In several prior drives, I had only seen one leopard and that was from quite a distance. This time, we were a few feet from the male as he laid in the shade of a bush, breathing heavy from all of his mating. Ranger Reinhardt noted that once they start mating, they go at it many times without even taking a cigarette break. The leopard was tuckered out. Later that evening, we saw him again in a different area of his turf, apparently finished with the female who hung around the lodge later that evening crying out for him.
Surrounding the compound is only a couple of electrified wires designed to keep elephants out—they are not always successful as big piles of dung testified. Otherwise, the compound is open. During evening hours, rangers and other staff walk guests to their units waving flashlights to warn any predators that may be lurking in the dark. Lions and leopards will hunt throughout the night.
Our final morning drive was highlighted by seeing a cheetah strolling down the road. Wildlife, particularly those with pads, routinely use the roads so it’s ideal for the trackers. The cheetah crouched when he spotted us and then went off the road to continue toward the waterhole.
Lukimbi is ranked as a five-star lodge and its food, service and lodging meet that standard. We stayed in a suite with a huge soaking tub, an indoor and an outdoor shower, a huge king-size bed surrounded by mosquito netting and a separate dining area and living room.
Like many other lodges, its staff operates on a six-week-on, two-week-off schedule that everyone we talked with preferred. They work seven days a week when on and, given the small staff, it was notable how staff members pitched in to create the experience excellence for guests. Our rangers served as bartenders, dinner companions for single people, and any other role necessary. We found the staff friendly, accommodating and well-trained.
The food was excellent, both in the dining room and at the Boma for the traditional South African wood-fired barbeque (save your post-drive shower or bath for washing off the smoke after dinner). Lukimbi also boasts an excellent wine cellar (private dining is available there and was used for a special dinner for one couple on their honeymoon). We relied on the bartender, whom we’d remembered from our prior visit, to pick wines with each of our meals. The South African wines, both crisp whites such as Chenin Blanc or Sauvignon Blanc and their red blends, are excellent.
Coupled with a very favorable exchange rate (14 rand to the dollar), we enjoyed some great wines during our stay at very favorable prices. The same goes for the golf lodge we stayed at in Eswatini while serving with Heart for Africa. We sampled our way through the full selection of Louis Oosthuizen’s red wines (he designed the golf course) and we were paying between $15-20 a bottle in the restaurant.
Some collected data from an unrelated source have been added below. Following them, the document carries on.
Lemma be_split_combine l : bytes_ok l -> be_split (length l) (be_combine l) = l.
Proof.
  induction l as [|b l IH] using rev_ind; intros Hl; [done|].
  apply Forall_app in Hl as [Hl Hb]. rewrite Forall_singleton in Hb.
  pose proof (be_combine_bound l Hl).
  rewrite length_app. simpl length. rewrite Nat.add_1_r, be_split_snoc.
  rewrite be_combine_snoc by done. unfold is_byte in Hb.
  rewrite Z.shiftr_div_pow2 by lia. change (2 ^ 8) with 256.
  replace ((be_combine l * 256 + b) / 256) with (be_combine l)
    by (rewrite Z.div_add_l by lia; rewrite Z.div_small by lia; lia).
  rewrite IH by done. do 2 f_equal. unfold uint8. change (2 ^ 8) with 256.
  rewrite Z.add_comm, Z.mod_add by lia. by apply Z.mod_small.
Qed.

(** ** Lemmas on tables *)

Lemma table_lookup_In {A} (t : list (Z * A)) k v :
  table_lookup t k = Some v -> In (k, v) t.
Proof.
  induction t as [|[k' v'] t IH]; simpl; [done|].
  destruct (Z.eqb_spec k k') as [->|]; [intros [= ->]; by left|]. auto.
Qed.

Lemma table_find_In (t : list (Z * string)) k v :
  NoDup (snd <$> t) -> In (k, v) t -> table_find t v = Some k.
Proof.
  induction t as [|[k' v'] t IH]; simpl; [done|].
  intros [Hn Hd]%NoDup_cons [[= -> ->]|Hin].
  - by rewrite String.eqb_refl.
  - destruct (String.eqb_spec v v') as [->|]; [|by auto].
    exfalso. apply Hn, list_elem_of_In, (in_map snd _ _ Hin).
Qed.

(** ** Automation *)

Create HintDb coap.
Create Rewrite HintDb zlen.
#[export] Hint Resolve zlen_nonneg uint8_byte be_split_bytes : coap.
#[export] Hint Rewrite @zlen_nil @zlen_cons @zlen_app @zlen_be_split @zlen_copy_into : zlen.

(** Reduce the conditionals whose test is known, and nothing else. *)
Ltac if_reduce :=
  repeat match goal with
  | |- context [if true then ?a else ?b] => change (if true then a else b) with a
  | |- context [if false then ?a else ?b] => change (if false then a else b) with b
  end.

(** Case analysis on every boolean comparison of integers in the goal. *)
Ltac bool_cases :=
  repeat (match goal with
  | |- context [Z.ltb ?a ?b] => destruct (Z.ltb_spec a b)
  | |- context [Z.leb ?a ?b] => destruct (Z.leb_spec a b)
  | |- context [Z.eqb ?a ?b] => destruct (Z.eqb_spec a b)
  end; if_reduce).

(** Arithmetic after the lengths are expanded. *)
Ltac zlen_lia :=
  autorewrite with zlen in *;
  repeat match goal with
  | l : list _ |- _ => lazymatch goal with
      | _ : 0 <= zlen l |- _ => fail
      | _ => pose proof (zlen_nonneg l)
      end
  end; lia.

(** Arithmetic with division, modulus and truncated quotients. *)
Ltac div_lia := Z.to_euclidean_division_equations; lia.
(* ===== verification/Cast.v ===== *)
(** * Integer casts (src/pkg/math/cast.go)

    The integer types of Go by their [reflect.Kind], their value ranges, the
    unchecked conversion [CastTo] and the checked ones [SafeCastTo] and
    [MustSafeCastTo]. *)
From stdpp Require Import prelude strings.
From Stdlib Require Import ZArith Lia.
From S2P Require Import Prelude.
#[local] Open Scope Z_scope.

(** The kinds [Max] and [Min] switch on; [int] and [uint] are 64 bits wide. *)
Inductive Kind : Type :=
| KInt | KInt8 | KInt16 | KInt32 | KInt64
| KUint | KUint8 | KUint16 | KUint32 | KUint64
| KUintptr.

#[export] Instance Kind_eq_dec : EqDecision Kind.
Proof. solve_decision. Defined.

(** [unsafe.Sizeof(T(0))], in bytes. *)
Definition Sizeof (k : Kind) : Z :=
  match k with
  | KInt8 | KUint8 => 1
  | KInt16 | KUint16 => 2
  | KInt32 | KUint32 => 4
  | KInt | KInt64 | KUint | KUint64 | KUintptr => 8
  end.

Definition signed (k : Kind) : bool :=
  match k with KInt | KInt8 | KInt16 | KInt32 | KInt64 => true | _ => false end.

(** The conversion [T(from)]: keep the low bits. *)
Definition CastTo (k : Kind) (from : Z) : Z :=
  let w := Sizeof k * 8 in
  if signed k then (from + 2 ^ (w - 1)) mod 2 ^ w - 2 ^ (w - 1) else from mod 2 ^ w.

(** [Max[T]()]; [None] is the panic on an unsupported kind.  The shift is done in
    [T], where it may leave the range before the subtraction brings it back. *)
Definition Max (k : Kind) : option Z :=
  match k with
  | KInt | KInt8 | KInt16 | KInt32 | KInt64 =>
      Some (CastTo k (CastTo k (Z.shiftl 1 (Sizeof k * 8 - 1)) - 1))
  | KUint | KUint8 | KUint16 | KUint32 | KUint64 =>
      Some (CastTo k (CastTo k (Z.shiftl 1 (Sizeof k * 8)) - 1))
  | KUintptr => None
  end.

Definition Min (k : Kind) : option Z :=
  match k with
  | KInt | KInt8 | KInt16 | KInt32 | KInt64 =>
      Some (CastTo k (CastTo KInt64 (Z.shiftl (-1) (Sizeof k * 8 - 1))))
  | KUint | KUint8 | KUint16 | KUint32 | KUint64 => Some 0
  | KUintptr => None
  end.

(** [SafeCastTo[T](from)]: [None] is the panic of [Max] or [Min]. *)
Definition SafeCastTo (k : Kind) (from : Z) : option (Z * option error) :=
  match Max k, Min k with
  | Some mx, Some mn =>
      if (0 <? from) && (CastTo KUint64 mx <? CastTo KUint64 from)
      then Some (0, Some (ErrOther "exceeds the maximum value"))
      else if (from <? 0) && (CastTo KInt64 from <? CastTo KInt64 mn)
      then Some (0, Some (ErrOther "exceeds the minimum value"))
      else Some (CastTo k from, None)
  | _, _ => None
  end.

(** [MustSafeCastTo]: [None] is the panic. *)
Definition MustSafeCastTo (k : Kind) (from : Z) : option Z :=
  match SafeCastTo k from with
  | Some (v, None) => Some v
  | _ => None
  end.

(** ** The value ranges *)

Definition min_value (k : Kind) : Z := if signed k then - 2 ^ (Sizeof k * 8 - 1) else 0.
Definition max_value (k : Kind) : Z :=
  if signed k then 2 ^ (Sizeof k * 8 - 1) - 1 else 2 ^ (Sizeof k * 8) - 1.

Lemma Max_value k : k <> KUintptr -> Max k = Some (max_value k).
Proof. by destruct k. Qed.

Lemma Min_value k : k <> KUintptr -> Min k = Some (min_value k).
Proof. by destruct k. Qed.

Lemma CastTo_id k z : min_value k <= z <= max_value k -> CastTo k z = z.
Proof.
  unfold min_value, max_value, CastTo. intros Hz.
  assert (0 < Sizeof k * 8) by (destruct k; simpl; lia).
  destruct (signed k).
  - rewrite Z.mod_small; [lia|].
    replace (2 ^ (Sizeof k * 8)) with (2 * 2 ^ (Sizeof k * 8 - 1)); [lia|].
    rewrite <- Z.pow_succ_r by lia. f_equal. lia.
  - apply Z.mod_small. lia.
Qed.

Lemma CastTo_range k z : min_value k <= CastTo k z <= max_value k.
Proof.
  unfold min_value, max_value, CastTo.
  assert (0 < Sizeof k * 8) by (destruct k; simpl; lia).
  destruct (signed k).
  - pose proof (Z.mod_pos_bound (z + 2 ^ (Sizeof k * 8 - 1)) (2 ^ (Sizeof k * 8))
                  ltac:(apply Z.pow_pos_nonneg; lia)).
    replace (2 ^ (Sizeof k * 8)) with (2 * 2 ^ (Sizeof k * 8 - 1)) in *; [lia|].
    rewrite <- Z.pow_succ_r by lia. f_equal. lia.
  - pose proof (Z.mod_pos_bound z (2 ^ (Sizeof k * 8)) ltac:(apply Z.pow_pos_nonneg; lia)). lia.
Qed.

(** The value a checked cast accepts lies in the target's range. *)
Lemma SafeCastTo_ok k z v :
  - 2 ^ 63 <= z < 2 ^ 64 ->
  SafeCastTo k z = Some (v, None) -> v = z /\ min_value k <= z <= max_value k.
Proof.
  intros Hz. unfold SafeCastTo.
  destruct (decide (k = KUintptr)) as [->|Hk]; [done|].
  rewrite Max_value, Min_value by done.
  assert (0 <= max_value k <= max_value KUint64) by (destruct k; vm_compute; intuition congruence).
  assert (min_value KInt64 <= min_value k <= 0) by (destruct k; vm_compute; intuition congruence).
  rewrite (CastTo_id KUint64 (max_value k)) by (cbn in *; lia).
  rewrite (CastTo_id KInt64 (min_value k)) by (cbn in *; lia).
  destruct (Z.ltb_spec 0 z); simpl.
  - rewrite (CastTo_id KUint64 z) by (cbn in *; lia).
    destruct (Z.ltb_spec (max_value k) z); [done|].
    destruct (Z.ltb_spec z 0); [lia|]. simpl.
    intros [= <-]. rewrite CastTo_id by lia. lia.
  - destruct (Z.ltb_spec z 0); simpl.
    + rewrite (CastTo_id KInt64 z) by (cbn in *; lia).
      destruct (Z.ltb_spec z (min_value k)); [done|].
      intros [= <-]. rewrite CastTo_id by lia. lia.
    + intros [= <-]. rewrite CastTo_id by lia. lia.
Qed.

Lemma SafeCastTo_in_range k z :
  k <> KUintptr -> min_value k <= z <= max_value k -> SafeCastTo k z = Some (z, None).
Proof.
  intros Hk Hz. unfold SafeCastTo. rewrite Max_value, Min_value by done.
  assert (0 <= max_value k <= max_value KUint64) by (destruct k; vm_compute; intuition congruence).
  assert (min_value KInt64 <= min_value k <= 0) by (destruct k; vm_compute; intuition congruence).
  rewrite (CastTo_id KUint64 (max_value k)) by (cbn in *; lia).
  rewrite (CastTo_id KInt64 (min_value k)) by (cbn in *; lia).
  rewrite (CastTo_id k z) by done.
  destruct (Z.ltb_spec 0 z); simpl.
  - rewrite (CastTo_id KUint64 z) by (cbn in *; lia).
    destruct (Z.ltb_spec (max_value k) z); [lia|].
    by destruct (Z.ltb_spec z 0); [lia|].
  - destruct (Z.ltb_spec z 0); simpl; [|done].
    rewrite (CastTo_id KInt64 z) by (cbn in *; lia).
    by destruct (Z.ltb_spec z (min_value k)); [lia|].
Qed.

(** For every integer a 64-bit source type can hold and every supported target
    type, [SafeCastTo] returns the value unchanged exactly when it lies in the
    target's range, and otherwise returns zero with an error; it never wraps. *)
Theorem SafeCastTo_spec (k : Kind) (z : Z) (Hk : k <> KUintptr) (Hz : - 2 ^ 63 <= z < 2 ^ 64) :
  if decide (min_value k <= z <= max_value k)
  then SafeCastTo k z = Some (z, None)
  else exists e, SafeCastTo k z = Some (0, Some e).
Proof.
  case_decide as Hr; [by apply SafeCastTo_in_range|].
  destruct (SafeCastTo k z) as [[v [e|]]|] eqn:E.
  - exists e. revert E. unfold SafeCastTo. rewrite Max_value, Min_value by done.
    repeat case_match; naive_solver.
  - by apply SafeCastTo_ok in E as [_ ?].
  - revert E. unfold SafeCastTo. rewrite Max_value, Min_value by done. by repeat case_match.
Qed.

Lemma SafeCastTo_spec_witness :
  SafeCastTo KUint16 65535 = Some (65535, None) /\
  exists e, SafeCastTo KUint16 65536 = Some (0, Some e).
Proof.
  split.
  - exact (SafeCastTo_spec KUint16 65535 ltac:(discriminate) ltac:(lia)).
  - exact (SafeCastTo_spec KUint16 65536 ltac:(discriminate) ltac:(lia)).
Defined.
Given the massive size of Kruger, it would be easy to pick a lodge in another area for a different experience. We saw most of the grazing species, although only the impalas were in any quantity. The open grazing lands, according to the park guide, have much larger herds of zebra, various grazing species and wildebeest plus a higher concentration of lions and other predators.
The park is also open to people who want to visit for the day in their own vehicle and/or camp in one of many designated campgrounds. One note: We used local drivers for our transfers because South Africans, like the English and Scottish, drive on the opposite side of the road.